## What to do
Wherever a line in the material contains the word "simpl", copy that line.

Exercise inputs START

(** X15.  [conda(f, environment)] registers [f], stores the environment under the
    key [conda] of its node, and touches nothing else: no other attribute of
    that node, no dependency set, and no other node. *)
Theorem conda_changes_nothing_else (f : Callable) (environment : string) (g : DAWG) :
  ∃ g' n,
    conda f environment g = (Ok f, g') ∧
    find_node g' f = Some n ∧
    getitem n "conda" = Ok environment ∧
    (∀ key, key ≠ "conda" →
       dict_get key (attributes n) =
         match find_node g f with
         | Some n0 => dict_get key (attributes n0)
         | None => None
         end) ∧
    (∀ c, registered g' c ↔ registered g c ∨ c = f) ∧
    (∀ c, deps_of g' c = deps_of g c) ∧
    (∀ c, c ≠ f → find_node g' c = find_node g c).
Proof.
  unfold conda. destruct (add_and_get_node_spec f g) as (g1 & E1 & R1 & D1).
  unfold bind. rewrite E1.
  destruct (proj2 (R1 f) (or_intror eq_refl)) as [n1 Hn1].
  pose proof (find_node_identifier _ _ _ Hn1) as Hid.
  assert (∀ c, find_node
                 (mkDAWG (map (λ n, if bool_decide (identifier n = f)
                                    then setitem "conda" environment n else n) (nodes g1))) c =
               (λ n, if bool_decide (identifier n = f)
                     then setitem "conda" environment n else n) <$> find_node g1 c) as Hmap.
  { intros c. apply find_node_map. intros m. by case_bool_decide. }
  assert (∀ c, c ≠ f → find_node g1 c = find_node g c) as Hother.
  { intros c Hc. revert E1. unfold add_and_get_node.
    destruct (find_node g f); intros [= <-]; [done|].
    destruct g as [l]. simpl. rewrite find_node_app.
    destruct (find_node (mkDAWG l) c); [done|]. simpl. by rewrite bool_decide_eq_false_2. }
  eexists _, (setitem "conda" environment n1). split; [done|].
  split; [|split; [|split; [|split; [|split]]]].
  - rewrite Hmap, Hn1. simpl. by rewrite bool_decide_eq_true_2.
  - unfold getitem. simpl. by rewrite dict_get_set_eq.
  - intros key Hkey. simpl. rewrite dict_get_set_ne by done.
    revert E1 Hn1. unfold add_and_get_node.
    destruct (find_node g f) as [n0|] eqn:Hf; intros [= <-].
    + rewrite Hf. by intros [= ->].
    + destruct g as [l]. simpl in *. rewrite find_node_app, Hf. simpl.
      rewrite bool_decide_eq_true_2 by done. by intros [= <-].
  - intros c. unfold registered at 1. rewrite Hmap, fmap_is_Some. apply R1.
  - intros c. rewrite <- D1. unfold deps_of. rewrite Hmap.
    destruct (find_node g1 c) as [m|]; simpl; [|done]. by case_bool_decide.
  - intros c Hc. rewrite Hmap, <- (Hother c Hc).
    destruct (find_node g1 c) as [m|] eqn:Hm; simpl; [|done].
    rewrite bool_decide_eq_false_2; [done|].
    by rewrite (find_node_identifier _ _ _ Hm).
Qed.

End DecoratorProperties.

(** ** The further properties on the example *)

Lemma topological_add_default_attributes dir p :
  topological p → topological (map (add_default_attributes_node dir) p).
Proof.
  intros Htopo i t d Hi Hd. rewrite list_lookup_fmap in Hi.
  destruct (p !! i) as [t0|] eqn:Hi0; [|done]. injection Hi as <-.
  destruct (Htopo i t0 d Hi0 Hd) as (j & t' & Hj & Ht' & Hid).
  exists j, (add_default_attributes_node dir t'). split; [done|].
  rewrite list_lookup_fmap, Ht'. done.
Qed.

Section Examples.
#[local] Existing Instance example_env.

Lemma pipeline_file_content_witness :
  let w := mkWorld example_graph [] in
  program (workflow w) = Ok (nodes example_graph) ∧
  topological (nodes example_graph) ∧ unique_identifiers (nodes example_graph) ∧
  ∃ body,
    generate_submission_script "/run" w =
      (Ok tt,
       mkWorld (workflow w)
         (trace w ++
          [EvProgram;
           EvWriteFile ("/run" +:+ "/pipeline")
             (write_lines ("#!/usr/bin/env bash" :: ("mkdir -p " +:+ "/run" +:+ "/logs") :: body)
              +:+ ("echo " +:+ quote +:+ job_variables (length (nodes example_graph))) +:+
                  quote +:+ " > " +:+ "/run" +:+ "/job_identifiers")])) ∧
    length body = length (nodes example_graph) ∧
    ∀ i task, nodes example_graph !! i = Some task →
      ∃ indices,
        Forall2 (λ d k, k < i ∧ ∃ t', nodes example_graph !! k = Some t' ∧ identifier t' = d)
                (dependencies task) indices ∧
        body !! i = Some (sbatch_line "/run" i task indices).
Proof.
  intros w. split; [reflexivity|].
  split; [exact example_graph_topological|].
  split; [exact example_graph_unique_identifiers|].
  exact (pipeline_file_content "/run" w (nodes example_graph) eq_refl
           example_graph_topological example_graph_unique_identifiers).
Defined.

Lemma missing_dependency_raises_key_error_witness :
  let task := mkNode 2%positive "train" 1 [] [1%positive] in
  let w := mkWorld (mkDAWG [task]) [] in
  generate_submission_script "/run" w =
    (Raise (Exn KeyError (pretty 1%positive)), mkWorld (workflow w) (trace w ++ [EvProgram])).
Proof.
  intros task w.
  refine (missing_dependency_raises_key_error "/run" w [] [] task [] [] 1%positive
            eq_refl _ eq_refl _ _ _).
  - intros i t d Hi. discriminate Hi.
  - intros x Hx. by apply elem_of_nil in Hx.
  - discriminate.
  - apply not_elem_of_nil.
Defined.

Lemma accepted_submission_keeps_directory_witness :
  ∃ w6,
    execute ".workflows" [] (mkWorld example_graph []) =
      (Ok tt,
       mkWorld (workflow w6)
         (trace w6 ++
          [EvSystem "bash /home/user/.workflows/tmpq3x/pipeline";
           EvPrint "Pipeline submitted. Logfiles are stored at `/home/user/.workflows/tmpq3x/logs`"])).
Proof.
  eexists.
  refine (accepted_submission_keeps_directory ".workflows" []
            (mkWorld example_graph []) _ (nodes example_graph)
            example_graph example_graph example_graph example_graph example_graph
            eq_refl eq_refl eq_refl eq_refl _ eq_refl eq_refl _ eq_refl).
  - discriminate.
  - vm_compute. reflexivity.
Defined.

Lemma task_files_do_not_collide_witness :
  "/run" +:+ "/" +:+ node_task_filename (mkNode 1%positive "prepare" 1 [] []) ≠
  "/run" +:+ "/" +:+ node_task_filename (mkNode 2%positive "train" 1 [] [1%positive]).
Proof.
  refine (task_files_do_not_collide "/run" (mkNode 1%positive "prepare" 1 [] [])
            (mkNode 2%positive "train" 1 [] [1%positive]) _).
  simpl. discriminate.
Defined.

Exercise inputs END

## Expected answer
    destruct g as [l]. simpl. rewrite find_node_app.
    destruct (find_node (mkDAWG l) c); [done|]. simpl. by rewrite bool_decide_eq_false_2. }
  - rewrite Hmap, Hn1. simpl. by rewrite bool_decide_eq_true_2.
  - unfold getitem. simpl. by rewrite dict_get_set_eq.
  - intros key Hkey. simpl. rewrite dict_get_set_ne by done.
    + destruct g as [l]. simpl in *. rewrite find_node_app, Hf. simpl.
    destruct (find_node g1 c) as [m|]; simpl; [|done]. by case_bool_decide.
    destruct (find_node g1 c) as [m|] eqn:Hm; simpl; [|done].
  simpl. discriminate.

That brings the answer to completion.